Even though vaping has been touted as a means of helping nicotine addicts to quit smoking, the JGH’s Smoking Cessation Counsellor says he opposes using vaping products for this purpose, except under the most extreme circumstances.

In a public forum at McGill University’s New Residence Hall on November 27, Joseph Erban, of the JGH’s Stroll Cancer Prevention Centre, said that while vaping has helped some people leave tobacco behind, he is unwilling to promote the use of products that have not undergone clinical trials or other rigorous forms of testing.

Joseph Erban

“What is lacking is quality assurance,” he explained. “There are hundreds of products out there and we don’t even know what their properties or contents are. Therefore, I, as a smoking cessation counsellor, do not recommend a product that I do not feel is secure.”

The problem with vaping products, Mr. Erban said, is that they have not been carefully tested, unlike the patch and other nicotine-replacement items, whose adverse side-effects have been clinically shown to be minimal or non-existant.

Mr. Erban acknowledged that e-cigarettes do offer some people an alternative to tobacco. However, he added, “there is growing evidence that some who are currently vaping nicotine-containing products have a 3 in 4 chance of becoming the new generation of cigarette smokers, with all the harm that comes with tobacco smoke.

“Without regulatory laws and treaties, it seems to me that we have added to the marketplace a new high-tech, next-generation, mass drug- and substance-delivery system that will hurtle us into new addictions and new addicts.”

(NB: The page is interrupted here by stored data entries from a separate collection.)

(* ===== verification/Registry.v ===== *)
(** The registry of authorizations: profiles and their revisions, hostname rules, candidate
    evaluations, DNS validations, enrollment decisions and Targets (db/models), with the
    services that write them: authorization_revision.py, asset_hostname_rule.py,
    asset_candidate_evaluation.py, asset_candidate_dns_validation.py,
    asset_enrollment_decision.py and approved_enrollment_target.py of src/backend/app/services.

    A service runs one transaction on the tables: [Ok] is a commit, with the tables it
    leaves; after [Raise] the transaction is rolled back. The row locks the code takes
    serialise the transactions, so each reads the tables it was started on. The primary key
    of a new row is the argument [new_id]; the constraints of the tables are tested where
    rows are flushed. Creation times are left out. *)

From stdpp Require Import gmap.
From S2P Require Import Prelude.
From S2P Require Import PyStr.
From S2P Require Import PyFloat.
From S2P Require Import PyJson.
From S2P Require Import Models.
From S2P Require Import Tables.
From S2P Require Import PyIp.
From S2P Require Import Destination.
From S2P Require Import Hostnames.
From S2P Require Import AssetDns.
From S2P Require Import EnrollmentNote.

Open Scope Z_scope.

(** * Tables *)

(** The text columns a profile and the snapshots of it have in common. *)
Record ProfileText := mkProfileText {
  text_name : string;
  program_name : string;
  program_url : option string;
  authorization_type : string;
  authorization_reference : option string;
  notes : option string
}.

(** The columns of a profile that a client writes and a revision copies: [SNAPSHOT_FIELDS],
    which are [WRITABLE_PROFILE_FIELDS] too. *)
Record ProfileFields := mkFields {
  field_text : ProfileText;
  field_valid_from : option timestamp;
  field_valid_until : option timestamp;
  field_automation_allowed : bool;
  field_max_requests_per_second : float;
  field_allow_get : bool;
  field_allow_post : bool;
  field_allow_patch : bool;
  field_allow_put : bool;
  field_allow_delete : bool;
  field_require_human_execution_approval : bool
}.

Record AuthorizationProfile := mkProfile {
  profile_id : Z;
  profile_fields : ProfileFields
}.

In late November, Quebec Health Minister Danielle McCann announced that by this April, the government plans to adopt new regulations covering tobacco use and vaping. Under review will be such issues as flavouring in tobacco and vaping products, the amount of nicotine that these products contain, and their accessibility.

Dr. Michael Pollak, Director of the Stroll Cancer Prevention Centre, explained that manufacturers of vaping items “initially portrayed their products as something that would help smokers quit, which sounds very good.

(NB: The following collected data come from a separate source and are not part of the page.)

Definition merged_values (u : AuthorizationProfileUpdate) (f : ProfileFields) : registry_result ProfileFields :=
  let t := field_text f in
  name ← merge_required (update_name u) (text_name t);
  program ← merge_required (update_program_name u) (program_name t);
  kind ← merge_required (update_authorization_type u) (authorization_type t);
  automation ← merge_required (update_automation_allowed u) (field_automation_allowed f);
  rate ← merge_required (update_max_requests_per_second u) (field_max_requests_per_second f);
  get ← merge_required (update_allow_get u) (field_allow_get f);
  post ← merge_required (update_allow_post u) (field_allow_post f);
  patch ← merge_required (update_allow_patch u) (field_allow_patch f);
  put ← merge_required (update_allow_put u) (field_allow_put f);
  del ← merge_required (update_allow_delete u) (field_allow_delete f);
  human ← merge_required (update_require_human_execution_approval u) (field_require_human_execution_approval f);
  Ok (mkFields
        (mkProfileText name program (merge_optional (update_program_url u) (program_url t)) kind
           (merge_optional (update_authorization_reference u) (authorization_reference t))
           (merge_optional (update_notes u) (notes t)))
        (merge_optional (update_valid_from u) (field_valid_from f))
        (merge_optional (update_valid_until u) (field_valid_until f))
        automation rate get post patch put del human).

(** [setattr(profile, field_name, normalized_values[field_name])] for the supplied fields. *)
Definition pick_supplied {A B} (x : supplied A) (normalized current : B) : B :=
  match x with Some _ => normalized | None => current end.

Definition set_supplied (u : AuthorizationProfileUpdate) (n f : ProfileFields) : ProfileFields :=
  let t := field_text f in
  let m := field_text n in
  mkFields
    (mkProfileText (pick_supplied (update_name u) (text_name m) (text_name t))
       (pick_supplied (update_program_name u) (program_name m) (program_name t))
       (pick_supplied (update_program_url u) (program_url m) (program_url t))
       (pick_supplied (update_authorization_type u) (authorization_type m) (authorization_type t))
       (pick_supplied (update_authorization_reference u) (authorization_reference m) (authorization_reference t))
       (pick_supplied (update_notes u) (notes m) (notes t)))
    (pick_supplied (update_valid_from u) (field_valid_from n) (field_valid_from f))
    (pick_supplied (update_valid_until u) (field_valid_until n) (field_valid_until f))
    (pick_supplied (update_automation_allowed u) (field_automation_allowed n) (field_automation_allowed f))
    (pick_supplied (update_max_requests_per_second u) (field_max_requests_per_second n) (field_max_requests_per_second f))
    (pick_supplied (update_allow_get u) (field_allow_get n) (field_allow_get f))
    (pick_supplied (update_allow_post u) (field_allow_post n) (field_allow_post f))
    (pick_supplied (update_allow_patch u) (field_allow_patch n) (field_allow_patch f))
    (pick_supplied (update_allow_put u) (field_allow_put n) (field_allow_put f))
    (pick_supplied (update_allow_delete u) (field_allow_delete n) (field_allow_delete f))
    (pick_supplied (update_require_human_execution_approval u) (field_require_human_execution_approval n)
       (field_require_human_execution_approval f)).

Definition get_profile_or_404 (db : Registry) (profile : Z) : registry_result AuthorizationProfile :=
  require (profiles db !! profile) (HTTPException 404 "AuthorizationProfile not found.").

Definition create_authorization_profile (db : Registry) (new_id : Z) (payload : ProfileFields)
    : registry_result (AuthorizationProfile * Registry) :=
  fields ← AuthorizationProfileCreate payload;
  let row := mkProfile new_id fields in
  table ← add_row (profiles db) new_id row;
  Ok (row, with_profiles table db).

Definition list_authorization_profiles (db : Registry) : list AuthorizationProfile :=
  order_by profile_id (rows (profiles db)).

Definition update_authorization_profile (db : Registry) (profile : Z) (payload : AuthorizationProfileUpdate)
    : registry_result (AuthorizationProfile * Registry) :=
  supplied_values ← validate_update payload;
  row ← get_profile_or_404 db profile;
  merged ← merged_values supplied_values (profile_fields row);
  normalized ← AuthorizationProfileCreate merged;
  let row := mkProfile (profile_id row) (set_supplied supplied_values normalized (profile_fields row)) in
  Ok (row, with_profiles (<[profile := row]> (profiles db)) db).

Dr. Michael Pollak, Director of the JGH’s Stroll Cancer Prevention Centre

“But then they promoted it heavily to non-smokers, especially young non-smokers, and created a new generation of nicotine addicts. For the rest of their lives, if they’re really hooked on nicotine, they will vape or smoke, because nicotine addiction is hard to break.”

For Dr. Jean Zigby, a Family Physician and Palliative Care Physician at the JGH, vaping seemed at first like a viable nicotine-delivery system that could serve as an alternative to smoking.

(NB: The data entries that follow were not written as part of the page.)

(** C17: The handlers refine the specified lifecycle: whatever a request does in a reachable
    state is one of its transitions. Evidence is never rewritten: revisions keep every
    column but their state and do not return to draft, the rules of a revision that left draft
    stay, and evaluations, DNS validations with their children and decisions stay. *)
Theorem requests_refine req db db' : reachable db -> handle unicode_name unicode_search req db = Ok db' ->
  lifecycle unicode_name db db' /\ later db db'.
Proof.
  intros Hs%reachable_sound H. assert (Hl : lifecycle unicode_name db db') by (by eapply handled_lifecycle).
  split; [done|]. by eapply lifecycle_later.
Qed.

(** The state of a revision after a request. *)
Definition has_state (db : Registry) (k : Z) (s : string) : Prop :=
  exists row, revisions db !! k = Some row /\ row_state row = s.

Lemma profile_of_revision db k row : sound unicode_name db -> revisions db !! k = Some row ->
  exists p, profiles db !! row_profile row = Some p.
Proof. intros Hs Hk. by apply (proj1 (sound_profiles db Hs) k row). Qed.

Lemma one_active_intro table p : at_most_one (active_in p) table -> one_active table p = true.
Proof. intros H. apply Nat.leb_le, count_rows_one. exact H. Qed.

(** The unique index on active revisions lets both flushes of an activation pass. *)
Lemma activation_unique db k row : sound unicode_name db -> revisions db !! k = Some row -> row_state row = "draft" ->
  let flushed := supersede (row_profile row) <$> revisions db in
  at_most_one (active_in (row_profile row)) flushed
  /\ at_most_one (active_in (row_profile row)) (<[k := set_state "active" row]> flushed).
Proof.
  intros Hs Hk Hst flushed. split.
  - intros k1 k2 x1 x2 H1 _ P1 _. by destruct (superseded_inactive _ _ _ _ _ H1 P1).
  - assert (Hlife : lifecycle unicode_name db (with_revisions (<[k := set_state "active" row]> flushed) db)) by (by apply life_activate).
    exact (active_kept unicode_name db _ Hs Hlife _).
Qed.

(** C18: Activation and revocation are always available where the lifecycle allows them: in a
    reachable state a draft can be activated by its profile, which leaves it the only active
    revision, and a draft or active revision can be revoked; no request can be blocked by the
    unique index on active revisions. *)
Theorem transitions_available db k row : reachable db -> revisions db !! k = Some row ->
  (row_state row = "draft" ->
   exists db', handle unicode_name unicode_search (ActivateRevision (row_profile row) k) db = Ok db'
     /\ has_state db' k "active"
     /\ forall j other, revisions db' !! j = Some other -> row_profile other = row_profile row -> row_state other = "active" -> j = k)
  /\ (row_state row = "draft" \/ row_state row = "active" ->
      exists db', handle unicode_name unicode_search (RevokeRevision (row_profile row) k) db = Ok db'
        /\ has_state db' k "revoked").
Proof.
  intros Hr Hk. pose proof (reachable_sound _ _ _ Hr) as Hs. destruct (profile_of_revision db k row Hs Hk) as [p Hp].
  assert (Hsel : select_revision db (row_profile row) k = Some row) by (by apply select_revision_some).
  split.
  - intros Hst. set (table := <[k := set_state "active" row]> (supersede (row_profile row) <$> revisions db)).
    destruct (activation_unique db k row Hs Hk Hst) as [Hf Ha]. fold table in Ha.
    assert (Hself : table !! k = Some (set_state "active" row)) by (apply lookup_insert_eq).
    exists (with_revisions table db). split_and!.
    + cbn. unfold activate_authorization_revision, apply_revision_transition, transition_revision. rewrite Hp, Hsel. cbn.
      rewrite (bool_decide_eq_true_2 _ Hst). cbn. rewrite (one_active_intro _ _ Hf). cbn. fold table.
      by rewrite (one_active_intro _ _ Ha).
    + by eexists.
    + intros j other Hj Hpj Hsj. apply (Ha j k other (set_state "active" row) Hj Hself); by apply (proj2 (active_in_true _ _)).
  - intros Hst. assert (Hin : row_state row ∈ ["draft"; "active"]) by (destruct Hst as [-> | ->]; set_solver).
    eexists. split.
    + cbn. unfold revoke_authorization_revision, apply_revision_transition, transition_revision. rewrite Hp, Hsel. cbn.
      rewrite (bool_decide_eq_true_2 _ Hin). cbn. done.
    + eexists. cbn. rewrite lookup_insert_eq. done.
Qed.

(** * Reading back *)

(** What the handlers of one revision's evaluations answer to a client that follows the pages. *)
Fixpoint read_evaluations (fuel : nat) (db : Registry) (profile revision after_ limit_ : Z)
    : option (registry_result (list AssetCandidateEvaluation)) :=
  match fuel with
  | O => None
  | S fuel' =>
      match list_revision_asset_candidate_evaluations db profile revision (mkPageQuery after_ limit_) with
      | Raise e => Some (Raise e)
      | Ok [] => Some (Ok [])
      | Ok (x :: got) =>
          rest ← read_evaluations fuel' db profile revision (evaluation_id (last_of x got)) limit_;
          Some (rest ← rest; Ok (x :: got ++ rest))
      end
  end.

Definition evaluations_of (db : Registry) (revision : Z) : list AssetCandidateEvaluation :=
  List.filter (fun e => evaluation_revision_id e =? revision) (rows (evaluations db)).

Lemma page_above {A} (key : A -> Z) a n l x : x ∈ page key a n l -> a < key x.
Proof.
  intros (i & Hi & _)%elem_of_take. apply list_elem_of_lookup_2 in Hi. rewrite order_by_perm in Hi.
  apply list_elem_of_In, filter_In in Hi as [_ Hi]. by apply Z.ltb_lt.
Qed.

Lemma last_of_elem {A} (x : A) l : last_of x l ∈ x :: l.
Proof. revert x. induction l as [|y l IH]; intros x; cbn; [left | right; apply IH]. Qed.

“But then, as a palliative care physician and as an environmental physician, I thought to myself, ‘Well, wait a second. Air pollution is one of the leading causes of disease in the world right now. Is it a great idea for us to get individuals to inhale a product over and over and over again, in the same way that they’re inhaling tobacco smoke? Maybe not.’”

Prof. Prabhat Jha, Professor of Global Health and Epiemiology at the University of Toronto, noted that vaping seems to be somewhat less dangerous for some people, since “we know from toxicology studies that the main killers identified in cigarettes are far less abundant in e-cigarettes. That’s well established.”

Even so, Prof. Jha said, measures are needed to ensure that vaping does not spread to encompass those who are not yet smoking. “Given the remarkable successes in tobacco control that we’ve had, what is needed is a large excise tax hike at the federal level and at the provincial level—in Quebec and Ontario, in particular. Paired with that would be a modest tax hike on e‑cigarettes to discourage price-sensitive users from experimentation.”

Flory Doucas, Co-Director of the Quebec Coalition for Tobacco Control, explained that the federal act that covers vaping does not go far enough. Although it bans sales to minors and requires child-proof packaging, it does not ban fruit flavours or attractive smoking devices, she said.

For this reason, she added, her organization is calling for a cap on nicotine levels in e‑cigarettes, which could still be useful in helping some smokers to stop using tobacco. “If we’ve learned anything from tobacco products, it’s that it’s not enough to just keep them out of the hands of kids. We need to make sure kids don’t want the product.”